Ron remembers tearing a tendon playing softball. As an adult he developed a chronic leg ulcer. He put off getting treatment until he couldn't walk anymore.


How one gets on the good side of Lady Luck is a mystery to most. That day. The one where Ron happened to be working on a physician's home is the day that may have saved Ron's leg from being amputated. Ron also happened to be wearing shorts, another intervention by Luck. The doctor could see a discoloration moving up Ron's leg.


The doctor insisted Ron get his leg ulcer treated and he would pay for it. He told Ron he could lose the leg if left untreated. The doctor sent Ron to a wound care center and said, "Don't worry about cost."


Sometimes all we have is the kindness of strangers to save our lives. But relying on the kindness of strangers is no way to run a country's healthcare system.


Ron told me that when he first lost his insurance, he was not a real worrier. But in time he said, "I was afraid to get hurt." He hadn't had an eye exam or new glasses in nine years. He felt a bump in his anus he thought he should have checked out at his age.

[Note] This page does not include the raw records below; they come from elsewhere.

(* ===== verification/SmtpWorld.v ===== *)
(** * What the SMTP server runs in

    The server is single-threaded. [World] is the state its handlers share: the
    store, the side list of reply rows ([Server.reply_rows]) and the machine
    outside, plus a ghost list of the relay attempts made. The machine is a
    parameter, the class [Host]: the clock, files, sockets, and the parts of the
    program that are not modelled (the outbound dialogue, DKIM signing, the
    Authentication-Results builder, inbound TLS). [HostLaws] states what the
    queue relies on: a write that reports success is readable back, and no call
    touches a file it was not given. Handlers are functions of the monad [M]. *)

From S2P Require Import Prelude MailLines MailHeader DlEngine Store StoreSpec StoreTables Reply Json Config SmtpParse.

(** What one [send] returns: a byte count, EINTR, EAGAIN (or "would block" from
    TLS), any other error. *)
Inductive send_result := SdOk (n : nat) | SdIntr | SdAgain | SdError.

(** What one [recv] returns. *)
Inductive recv_result := RvData (d : bytes) | RvAgain | RvEof | RvError.

Class Host := {
  host : Type;
  time_now : host -> host * Z;
  monotonic_ms : host -> host * Z;
  read_urandom : host -> host * (bool * list read_result);
  (** true for 0 and for EEXIST *)
  sys_mkdir : host -> bytes -> host * bool;
  write_file : host -> bytes -> bytes -> host * bool;
  write_file_fsync : host -> bytes -> bytes -> host * bool;
  read_file : host -> bytes -> host * option bytes;
  sys_unlink : host -> bytes -> host;
  (** a regular file's mtime *)
  sys_stat : host -> bytes -> host * option Z;
  (** the entries of a directory, [None] when it cannot be opened *)
  sys_readdir : host -> bytes -> host * option (list bytes);
  (** the results of the successive calls one flush makes *)
  sys_send : host -> Z -> bytes -> host * list send_result;
  sys_recv : host -> Z -> host * recv_result;
  smtp_out_send : host -> Config -> bytes -> bytes -> bytes -> host * Z;
  dkim_sign : host -> bytes -> option bytes -> bytes -> bytes -> host * option bytes;
  auth_results_build : host -> option bytes -> bytes -> bytes -> bytes -> host * option bytes;
  smtp_in_tls_available : host -> bool;
  smtp_in_tls_start : host -> Z -> host * option Z;
  smtp_in_tls_prefeed : host -> Z -> bytes -> host * bool;
  smtp_in_tls_handshake_step : host -> Z -> host * Z;
  smtp_in_tls_recv : host -> Z -> host * recv_result;
  smtp_in_tls_send : host -> Z -> bytes -> host * list send_result;
  smtp_in_tls_pending : host -> Z -> bool;
  smtp_in_tls_handshaking : host -> Z -> bool;
  smtp_in_tls_established : host -> Z -> bool;
  (** [inet_pton]: true for AF_INET6; [inet_ntop] of 4 or 16 bytes *)
  inet_pton : bool -> bytes -> option bytes;
  inet_ntop : bytes -> option bytes;
  (** abstract view: the bytes of the file at this path *)
  file_at : host -> bytes -> option bytes;
}.

(** A call that changes no file. *)
Definition keeps_files {H : Host} {A} (f : host -> host * A) : Prop :=
  forall h p, file_at (f h).1 p = file_at h p.

Class HostLaws (H : Host) := {
  write_ok h p d : (write_file_fsync h p d).2 = true -> file_at (write_file_fsync h p d).1 p = Some d;
  write_fsync_other h p d q : q <> p -> file_at (write_file_fsync h p d).1 q = file_at h q;
  write_other h p d q : q <> p -> file_at (write_file h p d).1 q = file_at h q;
  unlink_other h p q : q <> p -> file_at (sys_unlink h p) q = file_at h q;
  read_sound h p d : (read_file h p).2 = Some d -> file_at h p = Some d;
  read_keeps p : keeps_files (fun h => read_file h p);
  time_keeps : keeps_files time_now;
  mono_keeps : keeps_files monotonic_ms;
  urandom_keeps : keeps_files read_urandom;
  mkdir_keeps p : keeps_files (fun h => sys_mkdir h p);
  stat_keeps p : keeps_files (fun h => sys_stat h p);
  readdir_keeps p : keeps_files (fun h => sys_readdir h p);
  send_keeps fd d : keeps_files (fun h => sys_send h fd d);
  out_send_keeps c f t b : keeps_files (fun h => smtp_out_send h c f t b);
  sign_keeps m d s k : keeps_files (fun h => dkim_sign h m d s k);
  auth_keeps n m f ip : keeps_files (fun h => auth_results_build h n m f ip);
  tls_send_keeps t d : keeps_files (fun h => smtp_in_tls_send h t d);
}.

(** ** The world and the monad *)

(** One call of [smtp_out_send], with its result. *)
Record relay_attempt := {
  ra_relay : ConfigRelay; ra_from : bytes; ra_to : bytes; ra_body : bytes; ra_result : Z }.

Section World.
Context {E : DlEngine} {H : Host}.

Record World := MkWorld {
  w_store : Store;
  w_marks : list (Z * Z);
  w_host : host;
  w_sent : list relay_attempt;
}.

Definition M (A : Type) : Type := World -> World * A.

#[export] Instance M_ret : MRet M := fun A a w => (w, a).
#[export] Instance M_bind : MBind M := fun A B f m w => let '(w', a) := m w in f a w'.

(** [if (p) { ... }] *)
Definition when (b : bool) (m : M unit) : M unit := if b then m else mret tt.

Definition get_w : M World := fun w => (w, w).

(** A store operation, a host call, a change of the reply marks. *)
Definition on_store {A} (f : Store -> Store * A) : M A := fun w =>
  let '(s, a) := f (w_store w) in (MkWorld s (w_marks w) (w_host w) (w_sent w), a).

Definition on_host {A} (f : host -> host * A) : M A := fun w =>
  let '(h, a) := f (w_host w) in (MkWorld (w_store w) (w_marks w) h (w_sent w), a).

Definition on_marks (f : list (Z * Z) -> list (Z * Z)) : M unit := fun w =>
  (MkWorld (w_store w) (f (w_marks w)) (w_host w) (w_sent w), tt).

Definition unlink (p : bytes) : M unit := on_host (fun h => (sys_unlink h p, tt)).

(** [(uint32_t)time(NULL)] *)
Definition now32 : M Z := t ← on_host time_now; mret (u32 t).

(** A relay attempt, recorded. *)
Definition out_send (cfg : Config) (from to body : bytes) : M Z := fun w =>
  let '(h, r) := smtp_out_send (w_host w) cfg from to body in
  let a := {| ra_relay := relay cfg; ra_from := from; ra_to := to; ra_body := body; ra_result := r |} in
  (MkWorld (w_store w) (w_marks w) h (w_sent w ++ [a]), r).

(** [store_log_add]; no caller looks at the code. *)
Definition log_add (msgid ts dir : Z) (local remote status : bytes) : M unit :=
  _ ← on_store (fun s => store_log_add s msgid ts dir local remote status); mret tt.

(** [mkdir_p]: every proper prefix that ends before a '/', then the path. *)
Fixpoint mkdir_loop (pre s : bytes) : M bool :=
  match s with
  | [] => mret true
  | c :: t =>
      if (c =? "/"%chr) && negb (is_nil pre) then
        ok ← on_host (fun h => sys_mkdir h pre);
        if negb ok then mret false else mkdir_loop (pre ++ [c]) t
      else mkdir_loop (pre ++ [c]) t
  end.

Definition mkdir_p (path : bytes) : M bool :=
  if is_nil path then mret false
  else
    ok ← mkdir_loop [] path;
    if negb ok then mret false else on_host (fun h => sys_mkdir h path).

End World.

(** ** Preservation

    [preserves R m]: every run of [m] relates the world before to the world after
    by [R]; it composes along the monad when [R] is a preorder. *)

Definition preserves {E : DlEngine} {H : Host} (R : World -> World -> Prop) {A} (m : M A) : Prop :=
  forall w, R w (m w).1.

Section Preserves.
Context {E : DlEngine} {H : Host} (R : World -> World -> Prop) `{!PreOrder R}.

Lemma preserves_ret {A} (a : A) : preserves R (mret a).
Proof. intros w. reflexivity. Qed.

Lemma preserves_bind {A B} (m : M A) (f : A -> M B) :
  preserves R m -> (forall a, preserves R (f a)) -> preserves R (m ≫= f).
Proof.
  intros Hm Hf w. unfold mbind, M_bind. specialize (Hm w). destruct (m w) as [w1 a].
  etrans; [exact Hm|apply Hf].
Qed.

Lemma preserves_if {A} (b : bool) (m n : M A) :
  (b = true -> preserves R m) -> (b = false -> preserves R n) -> preserves R (if b then m else n).
Proof. destruct b; auto. Qed.

Lemma preserves_when (b : bool) (m : M unit) : (b = true -> preserves R m) -> preserves R (when b m).
Proof. unfold when. destruct b; intros Hm; [by apply Hm|apply preserves_ret]. Qed.

End Preserves.

(** Decomposes a goal [preserves R m] along the monad, leaving the calls. *)
Ltac preserves_step :=
  match goal with
  | |- preserves _ (mret _) => apply preserves_ret; exact _
  | |- preserves _ (_ ≫= _) => apply preserves_bind; [exact _| |intros ?]
  | |- preserves _ (if ?b then _ else _) => apply preserves_if; intros ?
  | |- preserves _ (when _ _) => apply preserves_when; [exact _|intros ?]
  | |- preserves _ (match ?x with _ => _ end) => destruct x eqn:?
  end.

Create HintDb preserves.

Ltac preserves_tac := repeat preserves_step; eauto with preserves.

Ron and I talked in 2012, two years after our interview. Getting treated for the leg ulcer did not go so smoothly. He was billed repeatedly by the hospital for $2,750. He said he can't pay it and he would reach out to the doctor who offered to help.


Ron also told me he has cancer. He applied for medical assistance from the state program for very low income, disabled adults, Medicaid. It remains to be seen if he will qualify although the medical professionals believe he will, so they have proceeded with his treatment. I am in the process of trying to meet with him again to get his full story.


Ron and I never talked again before he died.